Teria orgulho de mim, mãe. Afinal, as noites insones, após suas discussões com o meu pai, onde a senhora me fazia decorar os livros da Bíblia e, delicadamente, a arremessava em minha cabeça caso eu errasse o que havia lido por vezes seguidas debaixo de seu olhar ameaçador, valeram a pena. Eu não me deixei vencer pelo medo, mãe, e o enfrentei. A cada soco ou chute, eu revidava até que, enfim, eu cheguei à exaustão. O infeliz, mesmo bêbado, conseguia ser mais forte do que eu. Mas, eu venci, mãe, e, desde então, eu não vendo mais o meu corpo. Eu apenas danço sem me importar onde ou para quem. Eu danço e ganho para isso. Ganho e guardo o que ganhei porque tenho planos. Planos tão distantes...mas os tenho.

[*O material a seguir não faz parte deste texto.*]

Lemma monitor_fields max ops :
  let m := run_ops max ops in
  mon_max_count_log_events m = max ∧
  (∀ i, GetStateAndTimeInternal i (mon_states m) = last_event i (events ops)) ∧
  no_empty (mon_live_states m) ∧
  (∀ i, GetStateAndTimeInternal i (mon_live_states m) =
     last_event i (events ops) ≫= λ x,
       if bool_decide (ss_manager_state (st_state x) = kEnd) then None else Some x) ∧
  mon_log m = if bool_decide (max = 0) then [] else drop (length (events ops) - max) (events ops).
Proof.
  induction ops as [|op ops IH] using rev_ind; cbv zeta in *.
  { split_and!; try done. by case_bool_decide. }
  rewrite run_ops_snoc, events_snoc.
  destruct IH as (Hmax&Hst&Hne&Hlive&Hlog). destruct op as [x|s g f|f];
    cbn [run_monitor event_of].
  - destruct (HandleEvent_fields x (run_ops max ops)) as (->&->&->&->).
    destruct (update_live x _ Hne) as [Hne' Hlive'].
    cbv zeta in Hlive'. split_and!; [done| |done| |].
    + intros i. by rewrite lookup_assign, last_event_snoc, Hst.
    + intros i. rewrite Hlive', last_event_snoc, Hlive. by destruct (decide _).
    + rewrite Hmax, Hlog. destruct (decide (max = 0)) as [->|Hm]; [done|].
      rewrite !bool_decide_false by done. by apply log_step.
  - rewrite app_nil_r. unfold NotifyWhenServablesReachState. set (m1 := mkMonitor _ _ _ _ _ _ _).
    by destruct (send_reached_fields m1) as (->&->&->&->).
  - by rewrite app_nil_r.
Qed.

(** After any sequence of events, requests and subscriptions, the monitor's
    state of each servable is that of its last event, its live states are the
    last states that are not [kEnd], with no entry left for a servable that has
    none, and its log holds the last [max_count_log_events] events in order. *)
Theorem monitor_tracks_events (max : nat) (ops : list MonitorOp) :
  let m := run_ops max ops in
  (∀ i, GetState i m = st_state <$> last_event i (events ops)) ∧
  (∀ i, GetStateAndTimeInternal i (mon_live_states m) =
     last_event i (events ops) ≫= λ x,
       if bool_decide (ss_manager_state (st_state x) = kEnd) then None else Some x) ∧
  no_empty (mon_live_states m) ∧
  mon_log m = if bool_decide (max = 0) then [] else drop (length (events ops) - max) (events ops).
Proof.
  destruct (monitor_fields max ops) as (_&Hst&?&?&?). split_and!; try done.
  intros i. unfold GetState. by rewrite Hst.
Qed.

(** * Notifications *)

Lemma elem_of_entries vm v x : (v, x) ∈ entries vm ↔ vm !! v = Some x.
Proof.
  unfold entries. rewrite merge_sort_Permutation. apply elem_of_map_to_list.
Qed.

Lemma entries_sorted vm : StronglySorted newer_first (entries vm).
Proof.
  apply StronglySorted_merge_sort.
  - intros a b c. unfold newer_first. lia.
  - intros a b. unfold newer_first. lia.
Qed.

Lemma find_sorted (P : Z * ServableStateAndTime → bool) l y :
  StronglySorted newer_first l → List.find P l = Some y →
  y ∈ l ∧ P y = true ∧ ∀ z, z ∈ l → P z = true → (z.1 <= y.1)%Z.
Proof.
  induction 1 as [|a l Hl IH Ha]; simpl; [done|]. destruct (P a) eqn:E.
  - intros [= <-]. split_and!; [left|done|]. intros z [->|Hz]%elem_of_cons _; [lia|].
    rewrite Forall_forall in Ha. by apply Ha.
  - intros Hf. destruct (IH Hf) as (?&?&Hmax). split_and!; [by right|done|].
    intros z [->|Hz]%elem_of_cons Hp; [congruence|auto].
Qed.

Lemma find_none_elem {T} (P : T → bool) l x : List.find P l = None → x ∈ l → P x = false.
Proof. intros Hn Hx. apply (find_none P l Hn). by apply list_elem_of_In. Qed.

Lemma goal_or_end_specific goal x :
  HasSpecificServableReachedState goal (Some x) =
  if goal_or_end goal x then Some (ss_manager_state (st_state x)) else None.
Proof.
  unfold HasSpecificServableReachedState, goal_or_end. by repeat case_bool_decide.
Qed.

(** One requested servable: found with its state, or not there. *)
Lemma has_any_spec states goal name :
  well_keyed states →
  match HasAnyServableInStreamReachedState name goal states with
  | Some i => ∃ x, GetStateAndTimeInternal i states = Some x ∧
      satisfied states goal (Latest name) i (ss_manager_state (st_state x))
  | None => ∀ i st, ¬ satisfied states goal (Latest name) i st
  end.
Proof.
  intros Hk. unfold HasAnyServableInStreamReachedState.
  destruct (states !! name) as [vm|] eqn:En.
  2: { intros i st (Hn&(x&Hx&_)&_). unfold GetStateAndTimeInternal in Hx. simpl in Hn.
       by rewrite Hn, En in Hx. }
  assert (∀ v x, vm !! v = Some x → GetStateAndTimeInternal (mkServableId name v) states = Some x)
    as Hget by (intros v x Hv; unfold GetStateAndTimeInternal; simpl; by rewrite En).
  assert (∀ j y, sid_name j = name → GetStateAndTimeInternal j states = Some y →
    (sid_version j, y) ∈ entries vm) as Hin.
  { intros j y <- Hy. apply elem_of_entries. unfold GetStateAndTimeInternal in Hy.
    by rewrite En in Hy. }
  destruct (List.find _ (entries vm)) as [[v x]|] eqn:Ef; simpl.
  - apply find_sorted in Ef as (Hx&Hp&Hmax); [|apply entries_sorted].
    apply elem_of_entries, Hget in Hx. rewrite (Hk _ _ Hx).
    exists x. split; [done|]. split_and!; [done|by exists x|]. simpl.
    intros j y Hj Hy Hg. by apply (Hmax (sid_version j, y)); [apply Hin|].
  - intros i st (Hn&(x&Hx&_&Hg)&_).
    pose proof (find_none_elem _ _ _ Ef (Hin i x Hn Hx)) as Hf. simpl in Hf. congruence.
Qed.

(** The servable a request is about to report, if it can be reported. *)
Lemma satisfied_functional states goal r i j st st' :
  satisfied states goal r i st → satisfied states goal r j st' → i = j ∧ st = st'.
Proof.
  intros (Hn&(x&Hx&Hst&Hg)&Hv) (Hn'&(y&Hy&Hst'&Hg')&Hv').
  assert (i = j) as ->.
  { destruct i as [n v], j as [n' v']; simpl in *. f_equal; [congruence|].
    destruct (req_version r); [congruence|].
    specialize (Hv (mkServableId n' v') y Hn' Hy Hg').
    specialize (Hv' (mkServableId n v) x Hn Hx Hg). simpl in *. lia. }
  split; [done|]. congruence.
Qed.

Lemma should_send_step states goal r rest b reached :
  well_keyed states →
  (∃ i st, satisfied states goal r i st ∧
     should_send states goal (r :: rest) b reached =
     should_send states goal rest (b && bool_decide (st = goal)) (<[i := st]> reached)) ∨
  ((∀ i st, ¬ satisfied states goal r i st) ∧ should_send states goal (r :: rest) b reached = None).
Proof.
  intros Hk. destruct r as [name [v|]]; cbn [should_send req_version req_name].
  - destruct (GetStateAndTimeInternal (mkServableId name v) states) as [x|] eqn:Ex.
    + rewrite goal_or_end_specific. destruct (goal_or_end goal x) eqn:Eg.
      * left. exists (mkServableId name v), (ss_manager_state (st_state x)).
        split; [|done]. split_and!; [done|by exists x|done].
      * right. split; [|done]. intros [n v'] st (Hn&(y&Hy&_&Hg)&Hv). simpl in *. subst.
        congruence.
    + right. split; [|done]. intros [n v'] st (Hn&(y&Hy&_&Hg)&Hv). simpl in *. subst. congruence.
  - pose proof (has_any_spec states goal name Hk) as Hany.
    destruct (HasAnyServableInStreamReachedState name goal states) as [i|]; [|by right].
    destruct Hany as (x&Hx&Hsat). left. exists i, (ss_manager_state (st_state x)).
    split; [done|]. by rewrite Hx.
Qed.

Lemma should_send_none states goal servables b reached :
  well_keyed states →
  should_send states goal servables b reached = None ↔
  ∃ r, r ∈ servables ∧ ∀ i st, ¬ satisfied states goal r i st.
Proof.
  intros Hk. revert b reached. induction servables as [|r rest IH]; intros b reached.
  { split; [done|]. by intros (?&?%not_elem_of_nil&_). }
  setoid_rewrite elem_of_cons.
  destruct (should_send_step states goal r rest b reached Hk) as [(i&st&Hs&->)|[Hno ->]].
  - rewrite IH. naive_solver.
  - naive_solver.
Qed.

Lemma should_send_some states goal servables b reached b' reached' :
  well_keyed states → should_send states goal servables b reached = Some (b', reached') →
  (∀ i st, reached !! i = Some st →
     ss_manager_state ∘ st_state <$> GetStateAndTimeInternal i states = Some st) →
  (b' = true ↔ b = true ∧ ∀ r, r ∈ servables → ∃ i, satisfied states goal r i goal) ∧
  (∀ i st, reached' !! i = Some st ↔
     reached !! i = Some st ∨ ∃ r, r ∈ servables ∧ satisfied states goal r i st).
Proof.
  intros Hk. revert b reached. induction servables as [|r rest IH]; intros b reached.
  { intros [= <- <-] _. set_solver. }
  destruct (should_send_step states goal r rest b reached Hk) as [(j&sj&Hj&->)|[Hno ->]]; [|done].
  intros Hsend Hcons.
  assert (ss_manager_state ∘ st_state <$> GetStateAndTimeInternal j states = Some sj) as Hsj.
  { destruct Hj as (_&(x&->&->&_)&_). done. }
  destruct (IH _ _ Hsend) as [Hb Hr].
  { intros i st. rewrite lookup_insert_Some. intros [[<- <-]|[_ ?]]; auto. }
  split.
  - rewrite Hb, andb_true_iff, bool_decide_eq_true. setoid_rewrite elem_of_cons. split.
    + intros [[-> ->] Hall]. split; [done|]. intros r' [->|?]; eauto.
    + intros [-> Hall]. split; [|auto]. split; [done|].
      destruct (Hall r) as [i Hi]; [by left|]. by apply (satisfied_functional _ _ _ _ _ _ _ Hj Hi).
  - intros i st. rewrite Hr, lookup_insert_Some. setoid_rewrite elem_of_cons. split.
    + intros [[[<- <-]|[_ ?]]|(r'&?&?)]; eauto.
    + intros [Hi|(r'&[->|?]&Hs)]; [| |by eauto].
      * left. destruct (decide (j = i)) as [<-|]; [|by auto]. left. split; [done|].
        specialize (Hcons _ _ Hi). congruence.
      * destruct (satisfied_functional _ _ _ _ _ _ _ Hj Hs) as [-> ->]. by left; left.
Qed.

Dou uma última olhadela no espelho vertical do meu guarda-roupas tão antigo quanto eu. Ainda mantem a mesma cor rosa, num tom já desbotado, do dia em fora comprado pelos tios. Fizeram questão de montar um quarto de princesa 'para uma princesa'. Era assim que meu tio me chamava. Uma princesa tosca, puta, mundana, streaper enfiada num tubinho preto até os joelhos. A ocasião requer sobriedade seja lá que diabos Fernando esteja planejando!

Retoco o batom 'vermelho intenso', do jeito que ele gosta. Estreito meus olhos e me fito com desprezo. Creio que todas as mulheres se vestem e se maquilam para seus homens e não por elas mesmas. Não deveria ser assim. E não adianta negar! Por mais que se negue, lá no fundo do fundo do fundo do fundo, saímos de casa, num sábado à noite para encantar os olhos de quem nos encanta. É ou não é? Óbvio que, a princípio, a satisfação é nossa, então, pensamos no que eles irão dizer ou pensar.

É claaaaro que eu pulei esta fase fantástica de me arrumar e aguardar que o meu namorado me elogiasse porque eu simplesmente não tive namorado. Primeiro, o estupro. Logo em seguida, caí em suas mãos e delas, não mais saí. Confesso que por comodismo. Já estava aqui mesmo e ele não é de se jogar fora, meu bem.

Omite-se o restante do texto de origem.